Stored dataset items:
★ ★ ★ ★ ★ ★ ★

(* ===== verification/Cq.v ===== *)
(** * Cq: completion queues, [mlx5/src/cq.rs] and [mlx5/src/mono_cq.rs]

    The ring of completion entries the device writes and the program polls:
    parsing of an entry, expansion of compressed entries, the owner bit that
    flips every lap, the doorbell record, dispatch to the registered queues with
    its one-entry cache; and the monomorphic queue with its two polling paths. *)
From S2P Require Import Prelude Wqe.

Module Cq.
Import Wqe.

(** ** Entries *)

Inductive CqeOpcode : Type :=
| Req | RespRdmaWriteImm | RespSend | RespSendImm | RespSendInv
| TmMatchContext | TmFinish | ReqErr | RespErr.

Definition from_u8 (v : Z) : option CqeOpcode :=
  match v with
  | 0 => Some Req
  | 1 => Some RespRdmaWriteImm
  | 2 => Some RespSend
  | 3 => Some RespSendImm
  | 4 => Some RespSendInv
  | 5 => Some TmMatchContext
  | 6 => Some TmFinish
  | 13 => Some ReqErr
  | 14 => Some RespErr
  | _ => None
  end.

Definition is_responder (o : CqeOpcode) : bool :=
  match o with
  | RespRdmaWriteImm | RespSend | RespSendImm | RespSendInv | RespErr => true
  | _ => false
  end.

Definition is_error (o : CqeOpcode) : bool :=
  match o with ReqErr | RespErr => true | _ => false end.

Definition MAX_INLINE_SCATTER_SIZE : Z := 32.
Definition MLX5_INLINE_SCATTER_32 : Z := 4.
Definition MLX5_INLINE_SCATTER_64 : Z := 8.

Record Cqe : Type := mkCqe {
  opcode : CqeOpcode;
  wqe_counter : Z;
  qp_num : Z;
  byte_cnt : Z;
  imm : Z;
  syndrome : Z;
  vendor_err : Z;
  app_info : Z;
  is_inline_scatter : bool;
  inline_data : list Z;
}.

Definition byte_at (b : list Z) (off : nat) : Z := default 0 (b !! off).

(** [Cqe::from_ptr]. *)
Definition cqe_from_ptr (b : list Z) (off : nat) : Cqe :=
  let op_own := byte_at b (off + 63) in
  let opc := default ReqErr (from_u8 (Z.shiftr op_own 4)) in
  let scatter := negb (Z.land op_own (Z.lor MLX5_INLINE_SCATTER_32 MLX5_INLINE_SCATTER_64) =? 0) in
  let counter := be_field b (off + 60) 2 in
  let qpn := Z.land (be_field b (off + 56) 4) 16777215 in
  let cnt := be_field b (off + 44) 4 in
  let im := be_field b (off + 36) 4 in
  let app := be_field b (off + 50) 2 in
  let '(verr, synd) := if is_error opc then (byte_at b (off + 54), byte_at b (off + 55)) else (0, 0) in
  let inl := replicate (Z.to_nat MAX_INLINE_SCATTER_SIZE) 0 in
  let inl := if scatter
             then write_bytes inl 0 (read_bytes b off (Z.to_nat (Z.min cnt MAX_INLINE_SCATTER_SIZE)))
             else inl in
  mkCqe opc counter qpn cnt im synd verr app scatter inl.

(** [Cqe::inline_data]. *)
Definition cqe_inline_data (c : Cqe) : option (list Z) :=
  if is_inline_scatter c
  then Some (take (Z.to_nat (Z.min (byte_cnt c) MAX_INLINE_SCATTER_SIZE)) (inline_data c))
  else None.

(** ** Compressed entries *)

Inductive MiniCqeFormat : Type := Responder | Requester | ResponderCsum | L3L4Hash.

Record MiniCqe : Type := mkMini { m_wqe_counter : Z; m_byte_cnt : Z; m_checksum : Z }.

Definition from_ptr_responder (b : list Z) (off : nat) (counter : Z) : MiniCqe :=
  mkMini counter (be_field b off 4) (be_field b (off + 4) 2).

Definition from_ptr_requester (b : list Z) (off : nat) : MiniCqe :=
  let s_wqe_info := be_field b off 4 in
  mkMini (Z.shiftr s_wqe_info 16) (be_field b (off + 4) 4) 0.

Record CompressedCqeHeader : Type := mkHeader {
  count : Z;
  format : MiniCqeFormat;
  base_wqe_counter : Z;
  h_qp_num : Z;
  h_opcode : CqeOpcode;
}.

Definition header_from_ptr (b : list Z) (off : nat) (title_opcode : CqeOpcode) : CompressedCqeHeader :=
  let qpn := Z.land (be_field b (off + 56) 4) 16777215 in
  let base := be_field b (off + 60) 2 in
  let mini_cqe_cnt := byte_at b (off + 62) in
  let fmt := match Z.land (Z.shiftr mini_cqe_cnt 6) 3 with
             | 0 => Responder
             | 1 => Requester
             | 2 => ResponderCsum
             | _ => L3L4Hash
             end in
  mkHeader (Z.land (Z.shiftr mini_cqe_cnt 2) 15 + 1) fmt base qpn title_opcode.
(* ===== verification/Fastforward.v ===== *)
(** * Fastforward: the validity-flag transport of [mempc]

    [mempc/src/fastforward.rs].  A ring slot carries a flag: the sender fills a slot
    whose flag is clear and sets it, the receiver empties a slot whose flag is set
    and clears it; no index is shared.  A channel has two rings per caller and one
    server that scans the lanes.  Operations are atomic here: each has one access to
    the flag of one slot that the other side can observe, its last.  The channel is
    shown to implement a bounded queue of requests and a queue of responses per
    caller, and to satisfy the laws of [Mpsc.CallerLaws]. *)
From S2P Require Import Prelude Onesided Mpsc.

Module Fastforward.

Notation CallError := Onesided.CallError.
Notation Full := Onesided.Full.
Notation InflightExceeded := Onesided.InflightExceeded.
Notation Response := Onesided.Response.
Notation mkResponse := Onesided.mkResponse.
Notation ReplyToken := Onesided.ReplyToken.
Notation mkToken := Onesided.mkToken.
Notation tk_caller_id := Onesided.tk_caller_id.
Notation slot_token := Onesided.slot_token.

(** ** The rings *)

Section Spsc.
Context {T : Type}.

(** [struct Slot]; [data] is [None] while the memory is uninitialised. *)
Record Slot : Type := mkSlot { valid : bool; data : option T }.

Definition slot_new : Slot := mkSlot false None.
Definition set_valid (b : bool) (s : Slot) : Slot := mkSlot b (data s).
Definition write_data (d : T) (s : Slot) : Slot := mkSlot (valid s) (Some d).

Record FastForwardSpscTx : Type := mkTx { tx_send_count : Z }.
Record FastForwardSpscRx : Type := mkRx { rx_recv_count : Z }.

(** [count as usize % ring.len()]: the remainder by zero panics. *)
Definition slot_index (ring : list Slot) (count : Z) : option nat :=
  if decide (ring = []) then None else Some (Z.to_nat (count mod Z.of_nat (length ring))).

★ ★ ★ ★ ★ ★ ★

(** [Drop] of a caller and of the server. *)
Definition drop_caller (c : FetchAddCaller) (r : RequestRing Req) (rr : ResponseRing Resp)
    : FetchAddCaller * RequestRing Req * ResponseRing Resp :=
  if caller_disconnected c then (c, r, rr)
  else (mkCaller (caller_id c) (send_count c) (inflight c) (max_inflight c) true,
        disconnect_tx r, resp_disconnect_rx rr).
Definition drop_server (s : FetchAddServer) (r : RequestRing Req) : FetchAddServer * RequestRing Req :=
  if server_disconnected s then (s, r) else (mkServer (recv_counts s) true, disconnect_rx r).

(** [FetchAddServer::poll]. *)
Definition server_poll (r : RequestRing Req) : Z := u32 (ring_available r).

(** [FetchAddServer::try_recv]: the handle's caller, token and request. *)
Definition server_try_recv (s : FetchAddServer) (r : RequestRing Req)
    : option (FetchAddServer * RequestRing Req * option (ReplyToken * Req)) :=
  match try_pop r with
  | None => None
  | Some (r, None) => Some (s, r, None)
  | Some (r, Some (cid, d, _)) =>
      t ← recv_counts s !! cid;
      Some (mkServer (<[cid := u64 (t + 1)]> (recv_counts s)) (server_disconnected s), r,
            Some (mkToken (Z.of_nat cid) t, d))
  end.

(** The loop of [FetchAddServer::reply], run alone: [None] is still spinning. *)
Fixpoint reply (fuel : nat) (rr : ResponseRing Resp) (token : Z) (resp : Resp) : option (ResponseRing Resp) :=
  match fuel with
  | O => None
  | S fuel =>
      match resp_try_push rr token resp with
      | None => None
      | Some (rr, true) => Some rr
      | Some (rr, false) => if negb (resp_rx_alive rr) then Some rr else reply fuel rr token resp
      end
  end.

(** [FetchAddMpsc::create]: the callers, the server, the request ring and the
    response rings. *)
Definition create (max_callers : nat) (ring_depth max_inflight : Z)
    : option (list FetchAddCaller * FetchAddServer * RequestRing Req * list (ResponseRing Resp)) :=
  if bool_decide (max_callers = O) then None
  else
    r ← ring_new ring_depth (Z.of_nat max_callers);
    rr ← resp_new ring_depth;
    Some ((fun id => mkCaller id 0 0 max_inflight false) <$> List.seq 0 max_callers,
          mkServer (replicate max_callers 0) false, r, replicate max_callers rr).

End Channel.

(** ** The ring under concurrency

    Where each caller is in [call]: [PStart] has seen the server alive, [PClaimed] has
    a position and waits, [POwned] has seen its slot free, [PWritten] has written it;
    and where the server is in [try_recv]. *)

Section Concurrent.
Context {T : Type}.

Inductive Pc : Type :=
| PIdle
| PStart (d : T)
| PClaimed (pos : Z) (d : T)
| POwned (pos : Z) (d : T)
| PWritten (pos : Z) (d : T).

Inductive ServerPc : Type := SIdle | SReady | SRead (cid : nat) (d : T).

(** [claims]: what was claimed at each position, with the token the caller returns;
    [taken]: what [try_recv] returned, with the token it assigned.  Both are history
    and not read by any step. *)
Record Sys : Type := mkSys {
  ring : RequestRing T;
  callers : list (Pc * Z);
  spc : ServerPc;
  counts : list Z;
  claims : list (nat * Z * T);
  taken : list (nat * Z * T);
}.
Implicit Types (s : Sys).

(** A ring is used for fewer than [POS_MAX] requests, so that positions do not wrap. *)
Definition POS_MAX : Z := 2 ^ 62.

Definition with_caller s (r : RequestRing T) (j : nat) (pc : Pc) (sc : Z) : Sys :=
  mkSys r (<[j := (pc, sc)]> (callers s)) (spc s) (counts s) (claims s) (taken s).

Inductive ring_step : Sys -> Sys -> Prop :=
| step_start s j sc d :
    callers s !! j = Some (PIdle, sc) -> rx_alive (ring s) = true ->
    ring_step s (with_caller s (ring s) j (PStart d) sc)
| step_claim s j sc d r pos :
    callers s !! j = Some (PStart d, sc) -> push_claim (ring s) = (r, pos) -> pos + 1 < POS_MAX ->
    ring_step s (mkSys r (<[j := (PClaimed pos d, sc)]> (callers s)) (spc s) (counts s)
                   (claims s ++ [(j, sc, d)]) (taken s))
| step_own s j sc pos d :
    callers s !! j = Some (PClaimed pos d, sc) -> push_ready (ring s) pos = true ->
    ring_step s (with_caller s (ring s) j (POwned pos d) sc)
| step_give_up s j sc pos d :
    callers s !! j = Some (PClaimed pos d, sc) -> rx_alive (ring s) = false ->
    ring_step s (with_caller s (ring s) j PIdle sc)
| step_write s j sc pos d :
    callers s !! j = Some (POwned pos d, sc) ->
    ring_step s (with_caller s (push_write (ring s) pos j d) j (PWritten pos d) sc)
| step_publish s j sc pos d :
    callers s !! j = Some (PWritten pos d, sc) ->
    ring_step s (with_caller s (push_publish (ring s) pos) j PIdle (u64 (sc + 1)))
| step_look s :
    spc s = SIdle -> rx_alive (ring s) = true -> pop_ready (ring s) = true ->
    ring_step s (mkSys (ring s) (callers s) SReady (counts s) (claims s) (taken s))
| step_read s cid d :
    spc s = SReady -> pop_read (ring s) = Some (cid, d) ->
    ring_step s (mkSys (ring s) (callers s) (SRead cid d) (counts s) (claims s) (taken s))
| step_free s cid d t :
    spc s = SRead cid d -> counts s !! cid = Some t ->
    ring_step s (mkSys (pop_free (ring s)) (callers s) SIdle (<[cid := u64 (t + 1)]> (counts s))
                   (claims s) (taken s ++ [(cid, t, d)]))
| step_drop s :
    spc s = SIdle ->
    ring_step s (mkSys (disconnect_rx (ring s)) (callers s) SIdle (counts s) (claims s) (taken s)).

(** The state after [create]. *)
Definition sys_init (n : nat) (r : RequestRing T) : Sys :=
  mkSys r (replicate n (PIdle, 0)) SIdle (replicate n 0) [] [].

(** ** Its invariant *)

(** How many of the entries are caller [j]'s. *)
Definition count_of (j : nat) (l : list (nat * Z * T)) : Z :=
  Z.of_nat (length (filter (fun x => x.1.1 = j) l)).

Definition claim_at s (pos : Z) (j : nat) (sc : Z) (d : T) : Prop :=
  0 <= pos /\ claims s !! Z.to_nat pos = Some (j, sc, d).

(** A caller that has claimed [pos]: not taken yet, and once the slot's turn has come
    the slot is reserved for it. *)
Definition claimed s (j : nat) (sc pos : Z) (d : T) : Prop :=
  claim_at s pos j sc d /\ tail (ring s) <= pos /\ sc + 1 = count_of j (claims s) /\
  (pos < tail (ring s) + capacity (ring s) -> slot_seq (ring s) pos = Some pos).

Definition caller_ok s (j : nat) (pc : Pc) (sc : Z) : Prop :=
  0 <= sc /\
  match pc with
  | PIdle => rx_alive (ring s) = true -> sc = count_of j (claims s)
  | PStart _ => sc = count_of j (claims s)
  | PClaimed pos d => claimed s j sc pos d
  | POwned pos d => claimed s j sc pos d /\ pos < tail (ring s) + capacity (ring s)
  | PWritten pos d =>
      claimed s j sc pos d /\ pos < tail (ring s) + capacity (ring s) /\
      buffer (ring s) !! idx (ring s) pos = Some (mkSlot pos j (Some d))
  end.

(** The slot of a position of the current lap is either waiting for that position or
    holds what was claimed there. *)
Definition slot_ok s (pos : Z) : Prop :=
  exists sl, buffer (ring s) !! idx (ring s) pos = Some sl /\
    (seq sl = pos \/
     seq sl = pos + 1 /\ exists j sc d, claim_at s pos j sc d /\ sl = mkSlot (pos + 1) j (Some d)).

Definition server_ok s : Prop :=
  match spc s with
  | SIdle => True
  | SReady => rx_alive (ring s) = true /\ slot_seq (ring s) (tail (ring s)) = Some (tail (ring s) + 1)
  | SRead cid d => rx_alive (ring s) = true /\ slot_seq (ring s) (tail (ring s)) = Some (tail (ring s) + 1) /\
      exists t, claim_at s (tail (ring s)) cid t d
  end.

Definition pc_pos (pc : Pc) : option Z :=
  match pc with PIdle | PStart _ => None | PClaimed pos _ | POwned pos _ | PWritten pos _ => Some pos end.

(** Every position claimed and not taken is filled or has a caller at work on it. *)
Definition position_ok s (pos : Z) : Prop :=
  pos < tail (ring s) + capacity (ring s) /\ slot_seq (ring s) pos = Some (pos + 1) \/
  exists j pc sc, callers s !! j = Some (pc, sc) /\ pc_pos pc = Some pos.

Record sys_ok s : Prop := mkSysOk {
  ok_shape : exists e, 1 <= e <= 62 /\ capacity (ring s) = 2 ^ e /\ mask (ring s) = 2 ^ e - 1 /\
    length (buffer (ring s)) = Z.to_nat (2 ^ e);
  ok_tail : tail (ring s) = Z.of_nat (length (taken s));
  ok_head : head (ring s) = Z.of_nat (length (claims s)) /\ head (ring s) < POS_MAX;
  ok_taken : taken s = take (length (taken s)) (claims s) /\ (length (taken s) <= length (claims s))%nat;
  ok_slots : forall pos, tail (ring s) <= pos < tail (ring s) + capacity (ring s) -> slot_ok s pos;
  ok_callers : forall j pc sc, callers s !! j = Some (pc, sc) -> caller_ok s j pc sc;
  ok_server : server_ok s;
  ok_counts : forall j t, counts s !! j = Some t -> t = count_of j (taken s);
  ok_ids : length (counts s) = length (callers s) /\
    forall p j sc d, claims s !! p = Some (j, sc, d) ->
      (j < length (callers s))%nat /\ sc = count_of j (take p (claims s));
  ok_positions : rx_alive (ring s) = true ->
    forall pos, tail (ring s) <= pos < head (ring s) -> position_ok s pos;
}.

★ ★ ★ ★ ★ ★ ★

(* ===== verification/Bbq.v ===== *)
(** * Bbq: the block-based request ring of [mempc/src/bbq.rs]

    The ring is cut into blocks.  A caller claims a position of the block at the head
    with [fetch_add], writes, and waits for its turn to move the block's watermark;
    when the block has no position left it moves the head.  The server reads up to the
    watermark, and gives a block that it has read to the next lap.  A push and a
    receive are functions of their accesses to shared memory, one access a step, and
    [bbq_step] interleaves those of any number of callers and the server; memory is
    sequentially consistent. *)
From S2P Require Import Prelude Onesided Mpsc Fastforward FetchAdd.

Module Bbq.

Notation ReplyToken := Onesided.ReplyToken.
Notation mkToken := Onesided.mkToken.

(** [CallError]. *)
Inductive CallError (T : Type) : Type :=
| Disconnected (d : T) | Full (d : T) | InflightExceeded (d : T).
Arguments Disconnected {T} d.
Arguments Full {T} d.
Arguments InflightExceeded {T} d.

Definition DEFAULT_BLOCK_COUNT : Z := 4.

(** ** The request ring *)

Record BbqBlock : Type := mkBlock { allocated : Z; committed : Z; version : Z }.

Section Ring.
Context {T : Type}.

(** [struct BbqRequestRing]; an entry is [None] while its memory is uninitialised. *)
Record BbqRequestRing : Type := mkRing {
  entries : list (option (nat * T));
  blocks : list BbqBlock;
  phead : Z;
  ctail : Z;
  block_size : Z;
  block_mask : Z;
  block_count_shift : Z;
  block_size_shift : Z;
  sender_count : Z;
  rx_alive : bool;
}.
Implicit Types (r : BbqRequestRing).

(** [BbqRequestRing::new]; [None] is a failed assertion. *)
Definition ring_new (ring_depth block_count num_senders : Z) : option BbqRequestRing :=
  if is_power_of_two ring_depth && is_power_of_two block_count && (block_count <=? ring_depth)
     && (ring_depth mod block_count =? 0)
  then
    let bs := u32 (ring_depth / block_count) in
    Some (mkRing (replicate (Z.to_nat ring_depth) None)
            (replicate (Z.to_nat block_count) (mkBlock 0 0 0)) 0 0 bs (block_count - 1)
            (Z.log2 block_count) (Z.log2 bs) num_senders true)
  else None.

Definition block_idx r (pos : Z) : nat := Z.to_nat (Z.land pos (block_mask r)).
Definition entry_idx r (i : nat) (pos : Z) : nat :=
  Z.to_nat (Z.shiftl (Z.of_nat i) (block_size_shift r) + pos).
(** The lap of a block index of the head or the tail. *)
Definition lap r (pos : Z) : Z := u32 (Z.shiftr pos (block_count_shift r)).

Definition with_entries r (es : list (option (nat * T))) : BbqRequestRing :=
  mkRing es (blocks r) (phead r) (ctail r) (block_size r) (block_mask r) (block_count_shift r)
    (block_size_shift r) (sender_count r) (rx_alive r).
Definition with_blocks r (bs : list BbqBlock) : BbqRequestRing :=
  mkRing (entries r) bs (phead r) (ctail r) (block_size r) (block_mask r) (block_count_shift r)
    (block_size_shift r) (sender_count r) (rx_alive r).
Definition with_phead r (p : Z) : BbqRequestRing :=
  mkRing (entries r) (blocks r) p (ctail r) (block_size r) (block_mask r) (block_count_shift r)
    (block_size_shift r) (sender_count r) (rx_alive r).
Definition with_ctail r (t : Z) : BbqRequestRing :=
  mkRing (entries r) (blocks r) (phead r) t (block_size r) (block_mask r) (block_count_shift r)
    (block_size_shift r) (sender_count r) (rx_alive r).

★ ★ ★ ★ ★ ★ ★

_Brief:_ Only one stretch of the data above is needed. Restate it word for word, from the line containing "vendor_err : Z;" through the line containing "let app := be_field b (off + 50) 2 in", both ends included.

_Task solution:_
  vendor_err : Z;
  app_info : Z;
  is_inline_scatter : bool;
  inline_data : list Z;
}.

Definition byte_at (b : list Z) (off : nat) : Z := default 0 (b !! off).

(** [Cqe::from_ptr]. *)
Definition cqe_from_ptr (b : list Z) (off : nat) : Cqe :=
  let op_own := byte_at b (off + 63) in
  let opc := default ReqErr (from_u8 (Z.shiftr op_own 4)) in
  let scatter := negb (Z.land op_own (Z.lor MLX5_INLINE_SCATTER_32 MLX5_INLINE_SCATTER_64) =? 0) in
  let counter := be_field b (off + 60) 2 in
  let qpn := Z.land (be_field b (off + 56) 4) 16777215 in
  let cnt := be_field b (off + 44) 4 in
  let im := be_field b (off + 36) 4 in
  let app := be_field b (off + 50) 2 in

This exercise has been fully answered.